> **What is expected**
Copy out each line below containing "Some".

+++ Excerpted data

(* ===== verification/FlatRows.v ===== *)
(** * Arrays flattened over requests

    The flattened arrays of a step are rows of different lengths, one after the other: what
    [repeat], cumulative sums and gathers give of them, and where an element of a row is. *)
From S2P Require Import Prelude KvLayout RunnerInputs.

(** ** Cumulative sums *)
Fixpoint sums (s : Z) (l : list Z) : list Z :=
  match l with [] => [] | x :: l => (s + x) :: sums (s + x) l end.
Fixpoint starts (s : Z) (l : list Z) : list Z :=
  match l with [] => [] | x :: l => s :: starts (s + x) l end.

Lemma np_cumsum_sums l : np_cumsum l = sums 0 l.
Proof.
  unfold np_cumsum. cut (forall s out, (foldl (fun acc x => (acc.1 + x, acc.2 ++ [acc.1 + x])) (s, out) l).2 = out ++ sums s l).
  { intros Hc. by rewrite Hc. }
  induction l as [|x l IH]; intros s out; cbn; [by rewrite app_nil_r|]. rewrite IH. by rewrite <- app_assoc.
Qed.

Lemma length_sums s l : length (sums s l) = length l.
Proof. revert s. induction l; intros s; cbn; auto. Qed.

Lemma length_row_starts s l : length (starts s l) = length l.
Proof. revert s. induction l; intros s; cbn; auto. Qed.

Lemma sums_lookup s l i : (i < length l)%nat -> sums s l !! i = Some (s + sumZ (take (S i) l)).
Proof.
  revert s i. induction l as [|x l IH]; intros s i Hi; cbn in Hi; [lia|].
  destruct i as [|i]; cbn [sums lookup list_lookup].
  - f_equal. change (take 1 (x :: l)) with ([x] ++ take 0 l). rewrite take_0. unfold sumZ. cbn. lia.
  - rewrite IH by lia. f_equal. change (take (S (S i)) (x :: l)) with (x :: take (S i) l). rewrite sumZ_cons. lia.
Qed.

Lemma sums_last l : l <> [] -> last (sums 0 l) = Some (sumZ l).
Proof.
  intros Hl. assert (length l <> 0)%nat by (destruct l; [done|cbn; lia]).
  rewrite last_lookup, length_sums, sums_lookup by lia. f_equal.
  replace (S (pred (length l))) with (length l) by lia. rewrite firstn_all. lia.
Qed.

Lemma row_starts_lookup s l i : (i < length l)%nat -> starts s l !! i = Some (s + sumZ (take i l)).
Proof.
  revert s i. induction l as [|x l IH]; intros s i Hi; cbn in Hi; [lia|].
  destruct i as [|i]; cbn [starts lookup list_lookup].
  - rewrite take_0. f_equal. unfold sumZ. cbn. lia.
  - rewrite IH by lia. f_equal. change (take (S i) (x :: l)) with (x :: take i l). rewrite sumZ_cons. lia.
Qed.

Lemma sums_starts s l : zip_with Z.sub (sums s l) l = starts s l.
Proof. revert s. induction l as [|x l IH]; intros s; cbn; [done|]. f_equal; [lia|apply IH]. Qed.

Lemma np_zip_same {A B C} (f : A -> B -> C) a b : length a = length b -> np_zip f a b = Ok (zip_with f a b).
Proof. intros H. unfold np_zip, len. by rewrite H, Z.eqb_refl. Qed.

Lemma np_zip_fmap {X A B C} (h : A -> B -> C) (f : X -> A) (g : X -> B) l :
  np_zip h (f <$> l) (g <$> l) = Ok ((fun x => h (f x) (g x)) <$> l).
Proof.
  rewrite np_zip_same by (by rewrite !length_fmap). f_equal. rewrite zip_with_fmap_l, zip_with_fmap_r.
  induction l; cbn; congruence.
Qed.

Lemma no_negative l : Forall (fun n => 0 <= n) l -> existsb (fun n => n <? 0) l = false.
Proof. induction 1 as [|x l Hx Hl IH]; cbn; [done|]. rewrite IH. by destruct (Z.ltb_spec x 0); [lia|]. Qed.

Lemma zip_snd {A} (l : list A) (counts : list Z) : length l = length counts ->
  zip_with (fun _ n => n) l counts = counts.
Proof. revert counts. induction l; intros [|] Hl; cbn; try done. f_equal. apply IHl. by injection Hl. Qed.

Lemma np_repeat_same {A} (l : list A) counts : length l = length counts -> Forall (fun n => 0 <= n) counts ->
  np_repeat l counts = Ok (concat (zip_with (fun x n => replicate (Z.to_nat n) x) l counts)).
Proof.
  intros Hl Hc. unfold np_repeat. rewrite np_zip_same by done. cbn [mbind res_bind].
  by rewrite zip_snd, no_negative.
Qed.

(** ** Rows *)
Section rows.
Context {X : Type} (q : X -> Z).
Implicit Types xs : list X.

(** Row [x] has [q x] elements, [f x j] at [j]. *)
Definition rows {A} (f : X -> Z -> A) xs : list A := xs ≫= fun x => f x <$> py_range (q x).

(** Where row [i] starts. *)
Definition off xs (i : nat) : Z := sumZ (q <$> take i xs).

Lemma rows_cons {A} (f : X -> Z -> A) x xs : rows f (x :: xs) = (f x <$> py_range (q x)) ++ rows f xs.
Proof. done. Qed.

Definition nonneg xs : Prop := Forall (fun x => 0 <= q x) xs.

Lemma length_row {A} (f : X -> Z -> A) x : length (f x <$> py_range (q x)) = Z.to_nat (q x).
Proof. unfold py_range. by rewrite length_fmap, length_seqZ. Qed.

Lemma rows_len {A} (f : X -> Z -> A) xs : nonneg xs -> len (rows f xs) = sumZ (q <$> xs).
Proof.
  induction 1 as [|x xs Hx Hxs IH]; [done|]. rewrite rows_cons, len_app, IH. cbn [fmap list_fmap]. rewrite sumZ_cons.
  unfold len. rewrite length_row. lia.
Qed.

Lemma off_nonneg xs i : nonneg xs -> 0 <= off xs i.
Proof.
  intros Hn. unfold off. revert i. induction Hn as [|x xs Hx Hxs IH]; intros [|i]; cbn; try (unfold sumZ; cbn; lia).
  specialize (IH i). unfold sumZ in *. cbn. lia.
Qed.

Lemma rows_at {A} (f : X -> Z -> A) xs i x j :
  nonneg xs -> xs !! i = Some x -> 0 <= j < q x -> at_ (rows f xs) (off xs i + j) = Some (f x j).
Proof.
  intros Hn. revert i. induction Hn as [|y xs Hy Hxs IH]; intros i Hi Hj; [done|]. rewrite rows_cons.
  destruct i as [|i]; cbn in Hi.
  - injection Hi as ->. unfold off. rewrite take_0. cbn [fmap list_fmap]. change (sumZ []) with 0.
    rewrite Z.add_0_l, lookup_app_l by (rewrite length_row; lia). rewrite list_lookup_fmap, py_range_at by done. done.
  - pose proof (off_nonneg xs i Hxs). assert (Ho : off (y :: xs) (S i) = q y + off xs i) by (unfold off; cbn; done).
    rewrite Ho, lookup_app_r by (rewrite length_row; lia). rewrite length_row.
    replace (Z.to_nat (q y + off xs i + j) - Z.to_nat (q y))%nat with (Z.to_nat (off xs i + j)) by lia. by apply IH.
Qed.

(** Every element is in one row. *)
Lemma rows_ext {A} (f g : X -> Z -> A) xs :
  (forall x j, x ∈ xs -> 0 <= j < q x -> f x j = g x j) -> rows f xs = rows g xs.
Proof.
  induction xs as [|x xs IH]; intros Hfg; [done|]. rewrite !rows_cons, IH by (intros; apply Hfg; [by right|done]).
  f_equal. apply list_fmap_ext. intros i j Hj. apply list_elem_of_lookup_2, py_range_elem in Hj. apply Hfg; [by left|done].
Qed.

Lemma length_rows {A B} (f : X -> Z -> A) (g : X -> Z -> B) xs : length (rows f xs) = length (rows g xs).
Proof. induction xs as [|x xs IH]; [done|]. rewrite !rows_cons, !length_app, IH. by rewrite !length_row. Qed.

Lemma zip_rows {A B C} (h : A -> B -> C) f g xs :
  np_zip h (rows f xs) (rows g xs) = Ok (rows (fun x j => h (f x j) (g x j)) xs).
Proof.
  rewrite np_zip_same by apply length_rows. f_equal. induction xs as [|x xs IH]; [done|]. rewrite !rows_cons.
  rewrite zip_with_app by (by rewrite !length_row). rewrite IH. f_equal.
  rewrite zip_with_fmap_l, zip_with_fmap_r. induction (py_range (q x)); cbn; congruence.
Qed.

Lemma fmap_rows {A B} (h : A -> B) f xs : h <$> rows f xs = rows (fun x j => h (f x j)) xs.
Proof. induction xs as [|x xs IH]; [done|]. rewrite !rows_cons, fmap_app, IH. f_equal. by rewrite <- list_fmap_compose. Qed.

Lemma repeat_rows {A} (g : X -> A) xs : nonneg xs ->
  np_repeat (g <$> xs) (q <$> xs) = Ok (rows (fun x _ => g x) xs).
Proof.
  intros Hn. rewrite np_repeat_same; [|by rewrite !length_fmap|by apply Forall_fmap]. f_equal.
  induction Hn as [|x xs Hx Hxs IH]; [done|]. cbn [fmap list_fmap zip_with concat]. rewrite IH, rows_cons. f_equal.
  apply list_eq. intros i. rewrite list_lookup_fmap. destruct (decide (i < Z.to_nat (q x))%nat) as [Hi|Hi].
  - rewrite lookup_replicate_2 by done. unfold py_range. rewrite lookup_seqZ_lt by lia. done.
  - rewrite lookup_ge_None_2 by (rewrite length_replicate; lia). unfold py_range. rewrite lookup_seqZ_ge by lia. done.
Qed.

(** A gather whose indices are computed by row. *)
Lemma mapM_app_Ok {A B} (h : A -> res B) l1 l2 r1 r2 :
  mapM h l1 = Ok r1 -> mapM h l2 = Ok r2 -> mapM h (l1 ++ l2) = Ok (r1 ++ r2).
Proof.
  revert r1. induction l1 as [|x l1 IH]; intros r1 H1 H2; cbn in H1 |- *; [by injection H1 as <-|].
  destruct (h x); [|done]. cbn [mbind res_bind] in *. destruct (mapM h l1) as [r|] eqn:E; [|done].
  cbn in H1. injection H1 as <-. by rewrite (IH r).
Qed.

Lemma mapM_rows {A B} (h : A -> res B) f g xs :
  (forall x j, x ∈ xs -> 0 <= j < q x -> h (f x j) = Ok (g x j)) -> mapM h (rows f xs) = Ok (rows g xs).
Proof.
  induction xs as [|x xs IH]; intros Hh; [done|]. rewrite !rows_cons. apply mapM_app_Ok.
  - assert (Hx : forall j, j ∈ py_range (q x) -> h (f x j) = Ok (g x j)).
    { intros j Hj%py_range_elem. apply Hh; [by left|done]. }
    induction (py_range (q x)) as [|j l IHl]; [done|]. cbn [fmap list_fmap mapM]. rewrite Hx by (by left).
    cbn [mbind res_bind]. rewrite IHl; [done|]. intros j' Hj'. apply Hx. by right.
  - apply IH. intros x' j Hx'. apply Hh. by right.
Qed.

Lemma take_rows {A} (a : list A) (f : X -> Z -> Z) (g : X -> Z -> A) xs :
  (forall x j, x ∈ xs -> 0 <= j < q x -> py_nth a (f x j) = Some (g x j)) ->
  np_take a (rows f xs) = Ok (rows g xs).
Proof. intros Hfg. apply mapM_rows. intros x j Hx Hj. by rewrite (Hfg x j Hx Hj). Qed.

(** The ranges of the rows, from one long range. *)
Lemma sub_starts s xs : nonneg xs ->
  zip_with Z.sub (seqZ s (sumZ (q <$> xs))) (concat (zip_with (fun x n => replicate (Z.to_nat n) x) (starts s (q <$> xs)) (q <$> xs)))
  = rows (fun _ j => j) xs.
Proof.
  intros Hn. revert s. induction Hn as [|x xs Hx Hxs IH]; intros s; [done|].
  cbn [fmap list_fmap starts zip_with concat]. rewrite sumZ_cons, rows_cons.
  assert (0 <= sumZ (q <$> xs)) by (rewrite <- (rows_len (fun _ j => j) xs Hxs); apply len_nonneg).
  rewrite seqZ_app by lia. rewrite zip_with_app by (rewrite length_seqZ, length_replicate; lia). rewrite IH. f_equal.
  apply list_eq. intros i. rewrite list_lookup_fmap, lookup_zip_with. unfold py_range.
  destruct (decide (i < Z.to_nat (q x))%nat) as [Hi|Hi].
  - rewrite !lookup_seqZ_lt, lookup_replicate_2 by lia. cbn. f_equal. lia.
  - rewrite !lookup_seqZ_ge by lia. done.
Qed.

Lemma cumsum_arange_rows n xs : nonneg xs -> xs <> [] -> sumZ (q <$> xs) <= n ->
  _get_cumsum_and_arange (py_range n) (q <$> xs) = Ok (sums 0 (q <$> xs), rows (fun _ j => j) xs).
Proof.
  intros Hn Hne Hle. unfold _get_cumsum_and_arange. rewrite np_cumsum_sums.
  rewrite sums_last by (by destruct xs). cbn [mbind res_bind of_option].
  rewrite np_zip_same by apply length_sums. cbn [mbind res_bind]. rewrite sums_starts.
  rewrite np_repeat_same; [|by apply length_row_starts|by apply Forall_fmap]. cbn [mbind res_bind].
  assert (0 <= sumZ (q <$> xs)) by (rewrite <- (rows_len (fun _ j => j) xs Hn); apply len_nonneg).
  assert (py_take (sumZ (q <$> xs)) (py_range n) = seqZ 0 (sumZ (q <$> xs))) as ->.
  { unfold py_take, py_range. replace n with (sumZ (q <$> xs) + (n - sumZ (q <$> xs))) by lia.
    rewrite seqZ_app by lia. rewrite take_app_length'; [done|]. by rewrite length_seqZ. }
  pose proof (sub_starts 0 xs Hn) as Hs.
  rewrite np_zip_same; [cbn [mbind res_bind]; by rewrite Hs|].
  apply (f_equal length) in Hs. rewrite length_zip_with in Hs.
  pose proof (rows_len (fun _ j => j) xs Hn) as Hr. unfold len in Hr. rewrite length_seqZ in *.
  assert (Hc : forall l s, Forall (fun n => 0 <= n) l -> Z.of_nat (length (concat (zip_with (fun x n => replicate (Z.to_nat n) x) (starts s l) l))) = sumZ l).
  { clear. induction l as [|x l IH]; intros s Hl; [done|]. apply Forall_cons in Hl as [Hx Hl].
    cbn [starts zip_with concat]. rewrite length_app, length_replicate, sumZ_cons. specialize (IH (s + x) Hl). lia. }
  specialize (Hc (q <$> xs) 0 (proj2 (Forall_fmap _ _ _) Hn)). lia.
Qed.
End rows.

(** The cumulative sums and ranges are what the nested construction of the comment gives. *)
Lemma cumsum_and_arange_nested n l : Forall (fun x => 0 <= x) l -> l <> [] -> sumZ l <= n ->
  exists cu, _get_cumsum_and_arange (py_range n) l = Ok (cu, concat (py_range <$> l)) /\
    length cu = length l /\ forall i, (i < length l)%nat -> cu !! i = Some (sumZ (take (S i) l)).
Proof.
  intros Hl Hne Hle. exists (sums 0 l). pose proof (cumsum_arange_rows (fun x => x) n l) as Hc.
  rewrite list_fmap_id in Hc. rewrite Hc by done. split; [|split; [apply length_sums|]].
  - do 2 f_equal. unfold rows. rewrite bind_concat. f_equal. apply list_fmap_ext. intros i x _. apply list_fmap_id.
  - intros i Hi. rewrite sums_lookup by done. f_equal.
Qed.

(** ** Buffers *)
Lemma store_front {A} (vals buf : list A) : len vals <= len buf ->
  store 0 vals buf = Ok (vals ++ drop (length vals) buf).
Proof. intros Hl. unfold store. destruct (Z.ltb_spec (len buf) (0 + len vals)); [lia|]. done. Qed.

Lemma store_tail {A} (x : A) (vals buf : list A) : len vals <= len buf ->
  store 1 vals (x :: buf) = Ok (x :: vals ++ drop (length vals) buf).
Proof.
  intros Hl. unfold store. destruct (Z.ltb_spec (len (x :: buf)) (1 + len vals)) as [Hlt|]; [|done].
  unfold len in *. cbn in Hlt. lia.
Qed.

Lemma fill_rest {A} n (v : A) vals rest : len vals = n ->
  fill_from n v (vals ++ rest) = vals ++ replicate (length rest) v.
Proof.
  intros <-. unfold fill_from, len. rewrite Nat2Z.id, take_app_length, length_app. do 2 f_equal. lia.
Qed.

Lemma take_front {A} n (vals rest : list A) : len vals = n -> py_take n (vals ++ rest) = vals.
Proof. intros <-. unfold py_take, len. by rewrite Nat2Z.id, take_app_length. Qed.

++++++

> **Answer for the task**
Lemma sums_lookup s l i : (i < length l)%nat -> sums s l !! i = Some (s + sumZ (take (S i) l)).
Lemma sums_last l : l <> [] -> last (sums 0 l) = Some (sumZ l).
Lemma row_starts_lookup s l i : (i < length l)%nat -> starts s l !! i = Some (s + sumZ (take i l)).
  nonneg xs -> xs !! i = Some x -> 0 <= j < q x -> at_ (rows f xs) (off xs i + j) = Some (f x j).
  (forall x j, x ∈ xs -> 0 <= j < q x -> py_nth a (f x j) = Some (g x j)) ->
    length cu = length l /\ forall i, (i < length l)%nat -> cu !! i = Some (sumZ (take (S i) l)).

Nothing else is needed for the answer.